I have said many times that you are certainly the world’s smartest
crackpot..LoL 🙂
I don’t mean that in the same way as the old quip “World’s tallest midget”
It’s just that a couple of things you espouse strike me as quirky
(moon landing hoax)…but I suppose you
could be right and I could be terribly wrong.
I always have enjoyed reading your rants….way back to the first issues of 73.
(And I still really miss the old Byte Magazine…sigh)
I hope you are around for many years to come so I can keep on reading
your blog posts.
Bob KB5FJJ
And his reply
=============
w2nsd
1/22/11
to me
Thanks for the morale booster note! Bob, I carefully research what I write about. If you do your homework on the Moon landings (like reading my Moondoggle book), you’ll see I’ve done mine…hi!
==============
My God! I’m going to miss his rants 🙁
The trash can was in QST, June of 1972. It was about building a good 2meter filter.
The somewhat similar filter in “73” was made of an oil drum, some guy with a couple of articles about some weird modulation scheme. The filter probably worked, the rest of the scheme made no sense. Something about narrowband, but he was using a subcarrier. It’s not that it was published, but the author didn’t seem to know what he was doing, at least from the article.

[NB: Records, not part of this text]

(* ===== verification/Handle.v ===== *)
(** * The client handle: parameters, connecting and reconnecting (client.rs)

    [S7Client] wraps the state that its methods lock (the [Inner] of Client.v)
    together with the parameters it was opened with.  Durations are numbers of
    nanoseconds; the request timeout exists twice, in the parameters and in the
    locked state.  The execution time of the last job is not modelled. *)

From S2P Require Import Prelude Wire Io S7Header Store Connection Tag Client Loopback Udp.
Local Open Scope Z_scope.

(** [ConnectParams] with its timeouts. *)
Record Params := {
  connect_params : ConnectParams;
  connect_timeout : Z;
  request_timeout : Z;
}.
Definition Params_default : Params :=
  {| connect_params := ConnectParams_default; connect_timeout := 5 * 10 ^ 9;
     request_timeout := 10 * 10 ^ 9 |}.

Section Handle.
Context {T : Type} `{Transport T} {SocketAddr : Type}.

Record S7Client := {
  inner : Inner T;
  inner_request_timeout : Z;
  params : Params;
  remote_addr : option SocketAddr;
}.

(** [from_transport]: the locked timeout starts as the one of the parameters. *)
Definition S7Client_from_transport (t : T) (p : Params) : res Client.Error S7Client :=
  match (from_transport t (connect_params p)).1 with
  | Ok i => Ok {| inner := i; inner_request_timeout := request_timeout p; params := p;
                  remote_addr := None |}
  | Err e => Err e
  | Panic => Panic
  end.

Definition S7Client_request_timeout (self : S7Client) : Z := request_timeout (params self).
Definition S7Client_is_connected (self : S7Client) : bool := connected (inner self).

Definition S7Client_set_request_timeout (timeout : Z) (self : S7Client) : S7Client :=
  {| inner := inner self; inner_request_timeout := timeout; params := params self;
     remote_addr := remote_addr self |}.

Definition S7Client_get_param (name : text) (self : S7Client) : res Client.Error Z :=
  if bool_decide (name = str_bytes "request_timeout") then Ok (request_timeout (params self))
  else if bool_decide (name = str_bytes "connect_timeout") then Ok (connect_timeout (params self))
  else if bool_decide (name = str_bytes "pdu_size") then
    Err (Client.PlcError 0 "pdu_size is not a Duration; use .params.pdu_size directly")
  else Err (Client.PlcError 0 ("unknown parameter: " +:+ message_of name)).

Definition S7Client_set_param (name : text) (value : Z) (self : S7Client)
  : res Client.Error unit * S7Client :=
  if bool_decide (name = str_bytes "request_timeout") then
    (Ok tt, {| inner := inner self; inner_request_timeout := inner_request_timeout self;
               params := {| connect_params := connect_params (params self);
                            connect_timeout := connect_timeout (params self);
                            request_timeout := value |};
               remote_addr := remote_addr self |})
  else (Err (Client.PlcError 0 ("unknown parameter: " +:+ message_of name)), self).

(** [S7Client::connect]; what the socket does is [outcome]. *)
Definition S7Client_connect (addr : SocketAddr) (p : Params) (outcome : TcpConnect T)
  : res Client.Error S7Client :=
  match TcpTransport_connect outcome with
  | Ok t =>
      match S7Client_from_transport t p with
      | Ok client => Ok {| inner := inner client;
                           inner_request_timeout := inner_request_timeout client;
                           params := params client; remote_addr := Some addr |}
      | Err e => Err e
      | Panic => Panic
      end
  | Err e => Err e
  | Panic => Panic
  end.

(** [S7Client::connect_udp]; binding and connecting the socket is [socket]. *)
Definition S7Client_connect_udp (p : Params) (socket : res IoError T) : res Client.Error S7Client :=
  match socket with
  | Ok t => S7Client_from_transport t p
  | Err e => Err (Client.Io e)
  | Panic => Panic
  end.

Definition S7Client_reconnect (outcome : TcpConnect T) (self : S7Client)
  : res Client.Error unit * S7Client :=
  match remote_addr self with
  | None => (Err Client.ConnectionRefused, self)
  | Some addr =>
      match TcpTransport_connect outcome with
      | Ok t =>
          match connect (connect_params (params self)) t with
          | (Ok connection, t) =>
              (Ok tt, {| inner := {| inner_transport := t; connection := connection;
                                     inner_pdu_ref := 1; connected := true; job_start := false |};
                         inner_request_timeout := inner_request_timeout self;
                         params := params self; remote_addr := Some addr |})
          | (Err e, _) => (Err e, self)
          | (Panic, _) => (Panic, self)
          end
      | Err e => (Err e, self)
      | Panic => (Panic, self)
      end
  end.
End Handle.
Arguments S7Client : clear implicits.

(** * Correctness *)
Section HandleProofs.
Context {T : Type} `{Transport T} {SocketAddr : Type}.
Implicit Types self : S7Client T SocketAddr.

(** Reconnecting is connecting again: [reconnect] of a client that knows its
    address has the same outcome as a fresh [connect] with its parameters and
    leaves the client in the fresh client's state, except that the request
    timeout in use is kept; when it fails the client is unchanged, and a client
    that was not opened by address (from a transport, or over UDP) is always
    refused. *)
Theorem reconnect_is_connect self outcome :
  match remote_addr self with
  | None => S7Client_reconnect outcome self = (Err Client.ConnectionRefused, self)
  | Some addr =>
      S7Client_reconnect outcome self =
      match S7Client_connect addr (params self) outcome with
      | Ok fresh => (Ok tt, S7Client_set_request_timeout (inner_request_timeout self) fresh)
      | Err e => (Err e, self)
      | Panic => (Panic, self)
      end
  end.
Proof.
  unfold S7Client_reconnect, S7Client_connect, S7Client_from_transport, from_transport.
  destruct (remote_addr self) as [addr|]; [|done].
  destruct (TcpTransport_connect outcome) as [t|e|]; try done.
  by destruct (connect (connect_params (params self)) t) as [[c|e|] t'].
Qed.

(** The request timeout is kept twice and only a new client has both equal:
    [set_param] changes the value that [request_timeout] and [get_param] report
    and a reconnection does not pick up, but not the one that bounds a receive;
    [set_request_timeout] the other way round. *)
Theorem timeouts_diverge self v :
  let name := str_bytes "request_timeout" in
  let by_param := (S7Client_set_param name v self).2 in
  let by_call := S7Client_set_request_timeout v self in
  (S7Client_set_param name v self).1 = Ok tt ∧ S7Client_get_param name by_param = Ok v ∧
  S7Client_request_timeout by_param = v ∧
  inner_request_timeout by_param = inner_request_timeout self ∧
  (∀ outcome, inner_request_timeout (S7Client_reconnect outcome by_param).2 =
              inner_request_timeout self) ∧
  inner_request_timeout by_call = v ∧
  S7Client_request_timeout by_call = S7Client_request_timeout self ∧
  S7Client_get_param name by_call = S7Client_get_param name self ∧
  (∀ t p client, S7Client_from_transport t p = Ok client →
     inner_request_timeout client = S7Client_request_timeout (client : S7Client T SocketAddr)).
Proof.
  cbv zeta. split_and!; try done.
  - intros outcome. unfold S7Client_reconnect. destruct (remote_addr _); [|done].
    destruct (TcpTransport_connect outcome) as [t|e|]; try done.
    by destruct (connect _ t) as [[c|e|] t'].
  - intros t p client. unfold S7Client_from_transport.
    destruct (from_transport _ _).1; [|done..]. by intros [= <-].
Qed.
End HandleProofs.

On the other hand, around that time (1870), there was that scheme in QST for decoding an SSB signal, dividing the FM element by three, and then remodulating the carrier, so it could be linearly multiplied up. A legit article, it also got people thinking about other schemes, along similar lines, some might have worked, others wouldn’t. Let the criticism happen after the publication.

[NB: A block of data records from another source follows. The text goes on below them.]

(** Writes of OPC UA clients never reach a PLC: [run] drops the only sender
    of each poller's channel, so whatever happens afterwards, a started poller
    handles no command and leaves the memory of its PLC as it was. *)
Theorem gateway_never_writes (gw : @GatewayState NodeId Server) sp
    (ps : list (@Spawned NodeId Other Sp Link)) p c r s t :
  Gateway_start node_manager_space parse_addr network gw = Ok (sp, ps) → p ∈ ps →
  task_client (spawned_task p) = linked c r s →
  Forall entry_ok (registry_entries (spawned_registry p)) →
  rtc (step show_node (spawned_registry p)) (spawned_task p) t →
  handled t = [] ∧ ∃ r' s', task_client t = linked c r' s' ∧ mem_of s' = mem_of s.
Proof.
  unfold Gateway_start. destruct (node_manager_space (server gw)) as [sp0|]; [|done].
  destruct (spawn_loop _ _ _ _ _ _ _) as [out| |] eqn:E; cbn; [|done..].
  intros [= <- <-] Hp Hc Hok Hr. apply spawn_loop_orphans in E; [|done].
  rewrite Forall_forall in E. destruct (E _ Hp) as [client Ht].
  rewrite Ht in Hc, Hr. cbn in Hc. subst client.
  by apply orphan_reachable in Hr as (_ & _ & Hh & Hs & _).
Qed.
End Orphans.

(** ** A gateway for the simulated PLC *)
Definition demo_config : GatewayConfig := {|
  opc_endpoint := str_bytes "opc.tcp://0.0.0.0:4840";
  poll_interval_ms := default_poll_ms;
  plc_addr := Some (str_bytes "127.0.0.1:102");
  tags := Some [ {| spec_tag := str_bytes "DB1,REAL4"; spec_name := str_bytes "Speed";
                    spec_writable := true |} ];
  plcs := None;
  opc_security := OpcSecurityConfig_default |}.
Definition demo_network (_ : text) : TcpConnect Link := ConnectStream (dial DataStore_new) (Ok tt).
Definition demo_new : res Gateway.Error (@GatewayState text unit) :=
  Gateway_new (fun _ n => n) (fun _ => []) (fun _ _ _ => []) (fun _ => "") ""
    (fun _ => Ok []) (fun _ => Ok tt) demo_config.


Definition demo_gateway : @GatewayState text unit := {|
  server := tt; plc_addrs := [(str_bytes "127.0.0.1:102", 1000)];
  registries := [ {| registry_entries := [demo_entry "Speed" DataBlock 1 4 Real] |} ];
  endpoint_url := str_bytes "opc.tcp://0.0.0.0:4840"; write_tx_open := false |}.
Lemma demo_gateway_new : demo_new = Ok demo_gateway.
Proof. vm_compute. reflexivity. Qed.

Lemma gateway_never_writes_witness :
  ∃ sp (p : @Spawned text unit NodeMap Link),
    Gateway_start (fun _ => Some (∅ : NodeMap)) Some demo_network demo_gateway = Ok (sp, [p]) ∧
    handled (set_phase (spawned_task p) Draining) = [].
Proof.
  eexists. eexists. split; [vm_compute; reflexivity|].
  eapply (gateway_never_writes (fun _ => Some (∅ : NodeMap)) Some demo_network (fun _ => "") demo_gateway
    _ _ _ {| pdu_size := 480 |} 1 DataStore_new); [vm_compute; reflexivity|by constructor|reflexivity|..].
  - repeat constructor; by vm_compute.
  - apply rtc_once. left. by apply step_tick.
Defined.
(* ===== verification/PlusOpen.v ===== *)
(** * Opening an S7CommPlus client (snap7-client, tls.rs and plus_client.rs)

    The TLS library is a parameter: certificate stores, server names, the
    configuration and the TLS handshake over an open socket.  The crypto
    provider of the process is state: the first one installed stays.  What
    opening a TCP socket gives is an argument.  The messages inside the I/O
    errors are not kept. *)

From S2P Require Import Prelude Wire Io PlusWire Connection PlusClient Tag Udp Handle.
Local Open Scope Z_scope.

(** The operations of [rustls] that tls.rs uses. *)
Class Tls (Provider Certs ServerName Config Tcp T : Type) := {
  ring : Provider;
  no_certs : Certs;
  webpki_roots : Certs → Certs;
  add_cert : bytes → Certs → option Certs;
  client_config : Provider → Certs → Config;
  server_name_of : text → option ServerName;
  tls_handshake : Config → ServerName → Tcp → res IoError T;
}.

Section Open.
Context {Provider Certs ServerName Config Tcp T : Type}.
Context `{!Tls Provider Certs ServerName Config Tcp T, !Transport T}.
Context {SocketAddr : Type}.

(** [install_default]: fails, without effect, when a provider is installed. *)
Definition install_default (installed : option Provider) : option Provider :=
  match installed with Some p => Some p | None => Some ring end.

(** [ClientConfig::builder] panics when the process has no provider. *)
Definition build_config (installed : option Provider) (roots : Certs) : res Client.Error Config :=
  match installed with Some p => Ok (client_config p roots) | None => Panic end.

Definition make_tls_config (extra_ca_der : option bytes) (installed : option Provider)
  : res Client.Error Config * option Provider :=
  let installed := install_default installed in
  let root_store := webpki_roots no_certs in
  match extra_ca_der with
  | None => (build_config installed root_store, installed)
  | Some ca =>
      match add_cert ca root_store with
      | Some root_store => (build_config installed root_store, installed)
      | None => (Err (Client.Io InvalidData), installed)
      end
  end.

(** [tls_connect]; the outcome of [TcpStream::connect] is [tcp]. *)
Definition tls_connect (server_name : text) (extra_ca_der : option bytes) (tcp : res IoError Tcp)
    (installed : option Provider) : res Client.Error T * option Provider :=
  let '(config, installed) := make_tls_config extra_ca_der installed in
  (let? config := config in
   let? tcp := res_map_err Client.Io tcp in
   match server_name_of server_name with
   | Some name => res_map_err Client.Io (tls_handshake config name tcp)
   | None => Err (Client.Io InvalidInput)
   end, installed).

(** Session set-up on an open transport, as both [connect]s end. *)
Definition plus_open (transport : T) : res Client.Error (PlusInner T) :=
  let '(conn, transport) := plus_connect transport in
  let? conn := conn in
  Ok {| pi_transport := transport; pi_conn := conn |}.

(** [S7PlusClient::connect] over TCP. *)
Definition S7PlusClient_connect (addr : SocketAddr) (p : Params) (outcome : TcpConnect T)
  : res Client.Error (PlusInner T) :=
  let? transport := TcpTransport_connect outcome in
  plus_open transport.

(** [S7PlusClient::connect_tls]. *)
Definition S7PlusClient_connect_tls (server_name : text) (extra_ca_der : option bytes) (p : Params)
    (tcp : res IoError Tcp) (installed : option Provider)
  : res Client.Error (PlusInner T) * option Provider :=
  let '(transport, installed) := tls_connect server_name extra_ca_der tcp installed in
  (let? transport := transport in plus_open transport, installed).

(** ** Correctness *)

(** The certificates an attempt trusts; [None] when the extra one is refused. *)
Definition trusted (extra_ca_der : option bytes) : option Certs :=
  match extra_ca_der with
  | None => Some (webpki_roots no_certs)
  | Some ca => add_cert ca (webpki_roots no_certs)
  end.

Lemma make_tls_config_cases extra_ca_der installed :
  let provider := default ring installed in
  make_tls_config extra_ca_der installed =
  (match trusted extra_ca_der with
   | Some roots => Ok (client_config provider roots)
   | None => Err (Client.Io InvalidData)
   end, Some provider).
Proof.
  unfold make_tls_config, trusted.
  destruct installed, extra_ca_der as [ca|]; cbn; try done; by destruct (add_cert ca _).
Qed.

End Open.

(** C27: over TCP and over TLS the opened client is the same: when the socket (and
    the TLS stream over it) opens and the PLC answers the set-up with session
    [sid] in version [v], the client has sent the one set-up request, has
    consumed the answer and nothing more, and is ready for a request with that
    session and sequence number 2. *)
Theorem plus_open_transports {Provider Certs ServerName Config Tcp : Type}
    `{!Tls Provider Certs ServerName Config Tcp Pipe} {SocketAddr : Type} (addr : SocketAddr)
    name extra_ca_der p socket installed roots sni fc q sid fl pay v rest :
  u16 fc → u16 q → u32 sid → u8 fl → 12 + blen (plus_reply fc q sid fl pay) <= 65535 →
  let stream := {| rx := plus_packet v (plus_reply fc q sid fl pay) ++ rest; tx := [] |} in
  trusted extra_ca_der = Some roots → server_name_of name = Some sni →
  tls_handshake (client_config (default ring installed) roots) sni socket = Ok stream →
  let client := {| pi_transport := {| rx := rest; tx := plus_packet V1 (CreateObjectRequest_encode 1) |};
                   pi_conn := {| pc_session_id := sid; pc_seqnum := 2; pc_version := v |} |} in
  S7PlusClient_connect addr p (ConnectStream stream (Ok tt)) = Ok client ∧
  (S7PlusClient_connect_tls name extra_ca_der p (Ok socket) installed).1 = Ok client.
Proof.
  intros Hf Hq Hs Ht Hl stream Hr Hn Hh client.
  assert (plus_open stream = Ok client) as E.
  { unfold plus_open, stream. by rewrite plus_connect_ok. }
  split; [exact E|]. unfold S7PlusClient_connect_tls, tls_connect.
  rewrite make_tls_config_cases, Hr. cbn. rewrite Hn. cbn. by rewrite Hh.
Qed.

(** A library that trusts what it is given, with a PLC that answers the
    set-up with session 77. *)
#[local] Instance sample_tls (reply : bytes) : Tls unit (list bytes) text unit unit Pipe := {
  ring := tt; no_certs := []; webpki_roots certs := certs; add_cert ca certs := Some (ca :: certs);
  client_config _ _ := tt; server_name_of name := if decide (name = []) then None else Some name;
  tls_handshake _ _ _ := Ok {| rx := reply; tx := [] |};
}.

Lemma plus_open_transports_witness :
  let reply := plus_packet V1 (plus_reply 0 1 77 0 []) in
  (S7PlusClient_connect_tls (Tls0 := sample_tls (reply ++ [9])) (str_bytes "plc") (Some [1]) Params_default
     (Ok tt) None).1 =
  Ok {| pi_transport := {| rx := [9]; tx := plus_packet V1 (CreateObjectRequest_encode 1) |};
        pi_conn := {| pc_session_id := 77; pc_seqnum := 2; pc_version := V1 |} |}.
Proof.
  intros reply.
  eapply (plus_open_transports (Tls0 := sample_tls (reply ++ [9])) tt (str_bytes "plc") (Some [1])
            Params_default tt None [[1]] (str_bytes "plc") 0 1 77 0 [] V1 [9]);
    [unwidth; lia..|by vm_compute|reflexivity|reflexivity|reflexivity].
Defined.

73 filled the magazine with construction articles and tutorials, not wasting space on fancy layout or slick finished products. You learned a lot more a lot faster than with QST, where the construction articles were limited in number. Bill Hoisington was about building cheap, building fast, and he got into using circuit board as a base for construction long before most did. It didn’t matter whether it worked or not, it wasn’t about projects that you could build at home without a lot of thought. QST projects were intimidating, too slick, and since I couldn’t afford the parts new, better to have articles where I could get something out of and build with what I had (yes, often taken from other equipment).

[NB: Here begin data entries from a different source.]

(** The addresses in which the force command reports what it did are
    addresses it takes: for inputs and outputs, any 32-bit byte number and any
    bit up to 7, the printed bit and byte addresses parse to what they name. *)
Theorem force_address_roundtrip a n b :
  a = ProcessInput ∨ a = ProcessOutput → u32 n → 0 <= b <= 7 →
  parse_address upper_other (area_char a ++ format_dec 0 n ++ str_bytes "." ++ format_dec 0 b) =
    Ok (ForceBit a n b) ∧
  parse_address upper_other (area_byte_prefix a ++ format_dec 0 n) = Ok (ForceByte a n) ∧
  parse_byte_address upper_other (area_byte_prefix a ++ format_dec 0 n) = Ok (a, n).
Proof.
  intros Ha Hn Hb. unwidth.
  destruct (format_dec_spec 0 n) as (Hdn & _ & Hne & _); [lia|].
  destruct (format_dec_spec 0 b) as (Hdb & _ & _ & _); [lia|].
  destruct (first_digit _ Hdn Hne) as (c & r & Hcr & Hc).
  assert (parse_u32 (format_dec 0 n) = Some n) as Hpn by (apply parse_uint_format; lia).
  assert (parse_u8 (format_dec 0 b) = Some b) as Hpb by (apply parse_uint_format; lia).
  assert (splitn2 46 (format_dec 0 n ++ 46 :: format_dec 0 b) = [format_dec 0 n; format_dec 0 b]) as Hsp.
  { apply splitn2_app, format_not_digit; [lia|unfold digit; lia]. }
  apply stable_digits in Hdn, Hdb.
  assert (stable (area_char a) ∧ stable (area_byte_prefix a)) as [Hs1 Hs2].
  { destruct Ha as [-> | ->]; split; repeat constructor; done. }
  assert (stable (str_bytes ".")) as Hdot by (repeat constructor; done).
  unfold parse_address, parse_byte_address. rewrite !upper_stable by auto using stable_app.
  split_and!.
  - assert (strip_prefix [66] (format_dec 0 n ++ 46 :: format_dec 0 b) = None) as Hno
      by (rewrite Hcr; apply strip_prefix_other; lia).
    change (str_bytes ".") with [46]. change (str_bytes "IB") with [73; 66].
    change (str_bytes "QB") with [81; 66]. change (str_bytes "I") with [73]. change (str_bytes "Q") with [81].
    destruct Ha as [-> | ->]; cbn [area_char app];
      [change (str_bytes "I") with [73]|change (str_bytes "Q") with [81]]; cbn [app];
      rewrite !strip_prefix_same, ?(strip_prefix_other 73 81), ?(strip_prefix_other 81 73), Hno by lia;
      cbn [strip_prefix res_bind]; rewrite Hsp, Hpn; cbn [parsed res_bind]; rewrite Hpb;
      cbn [parsed res_bind]; (destruct (Z.ltb_spec 7 b); [lia|reflexivity]).
  - destruct Ha as [-> | ->]; cbn [area_byte_prefix]; change (str_bytes "IB") with [73; 66];
      change (str_bytes "QB") with [81; 66]; cbn [app strip_prefix Z.eqb Pos.eqb]; by rewrite Hpn.
  - destruct Ha as [-> | ->]; cbn [area_byte_prefix]; change (str_bytes "IB") with [73; 66];
      change (str_bytes "QB") with [81; 66]; cbn [app strip_prefix Z.eqb Pos.eqb]; by rewrite Hpn.
Qed.
End ForceAddresses.

(** ** Examples *)
Lemma tag_write_read_prints_witness :
  ∃ d r1 s1 r2 s2,
    tag_run (fun _ => []) (fun _ => None) (fun _ => []) (TagWrite (str_bytes "db1,int4") (str_bytes "-7"))
      (linked {| pdu_size := 480 |} 1 DataStore_new, []) =
      (Ok tt, (linked {| pdu_size := 480 |} r1 s1, [str_bytes "ok"])) ∧
    mem_eq (mem_of s1) (spec_write 0x84 1 4 d (mem_of DataStore_new)) ∧ blen d = 2 ∧
    tag_run (fun _ => []) (fun _ => None) (fun _ => []) (TagRead (str_bytes "db1,int4"))
      (linked {| pdu_size := 480 |} r1 s1, [str_bytes "ok"]) =
      (Ok tt, (linked {| pdu_size := 480 |} r2 s2, [str_bytes "ok"; str_bytes "-7"])).
Proof.
  apply (tag_write_read_prints (fun _ => []) (fun _ => None) (fun _ => []) (str_bytes "db1,int4")
    (mk_tag DataBlock 1 4 0 Int) (-7) {| pdu_size := 480 |} 1 DataStore_new []);
    try reflexivity; cbn; unwidth; lia.
Defined.

Lemma marker_tag_read_truncated_witness :
  ∃ r' s',
    tag_run (fun _ => []) (fun _ => None) (fun _ => []) (TagRead (str_bytes "MW3"))
      (linked {| pdu_size := 480 |} 1 (write_area 0x83 0 3 [1; 2] DataStore_new), []) =
    (Ok tt, (linked {| pdu_size := 480 |} r' s', [str_bytes "01"])).
Proof.
  apply (marker_tag_read_truncated (fun _ => []) (fun _ => None) (fun _ => []) (str_bytes "MW3")
    (mk_tag Marker 0 3 0 Word)); try reflexivity; [cbn; lia|by left].
Defined.

Lemma datetime_roundtrip_witness :
  let d := {| year := 2026; month := 2; day := 28; hour := 23; minute := 59; second := 1;
              millisecond := 0; weekday := 0 |} in
  parse_datetime (str_bytes "2026-02-28T23:59:01") = Ok d.
Proof. intros d. apply (proj1 datetime_roundtrip d). unfold datetime_fields. cbn. unwidth. lia. Defined.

I often thought Wayne should have started a hobby electronic magazine along the lines of “73”, if noting else, little filler (so the articles didn’t continue on page XXX) often had good ideas, and those were missing from the slicker hobby magazines.
I first knew about Wayne Green in January of 1971, finding Electronics Illustrated on the newsstand, he had the ham column at that point. And he came every month, in 73 starting in September of 1972, until the mid-nineties when 73 just got too simple, too small, and even too sporadic.
Some of those “accomplishments” may have been garbling, after all Wayne did serve on a submarine in WWI. On the other hand, in doing some searches, too many are just repeating what they heard elsewhere, which at this point may not even reflect what Wayne had said. The old issues would reflect him best, since that’s when he was writing about current things. Later, it gets larger than life. He didn’t really get 2M FM started, but yes, he did run articles and start a small magazine on the subject for a while, and that helped. His role often was as publisher, getting articles about new things into print, which third hand seems to be “he started SSB, he started RTTY, he started FM”. As a publisher, he probably did hit circles many of us didn’t, so he could whisper in people’s ears, sometimes helping things along, sometimes maybe they’d have happened anyway, but since he was there, he gets the claim.
And yes, he started Byte, I remember the November 1972 issue of 73, the largest up to that point, it had an “idea article” about building a computer, pre-microcomputer. I figure that helped set the tone for what came alter, and there were a few computer articles in 1975 after the Altair came out. The fact taat one can see his editorial about starting Byte before Byte was published sets the record.
Michael
Hoisington was an interesting guy. I tried a couple of his projects without success in the midlate 70s, but as you say, it was the first time I had tried “dead bug” construction on PC stock. I do wonder if he invented the technique.
The November 1972 issue of 73 (like most of the issues) is available on the Internet Archive:
http://archive.org/stream/73-magazine-1972-11/11_November_1972#page/n183/mode/2up
Unfortunately it’s been many years since I had any contact with Wayne, since I left hamdom behind me when I discovered computers in 1965.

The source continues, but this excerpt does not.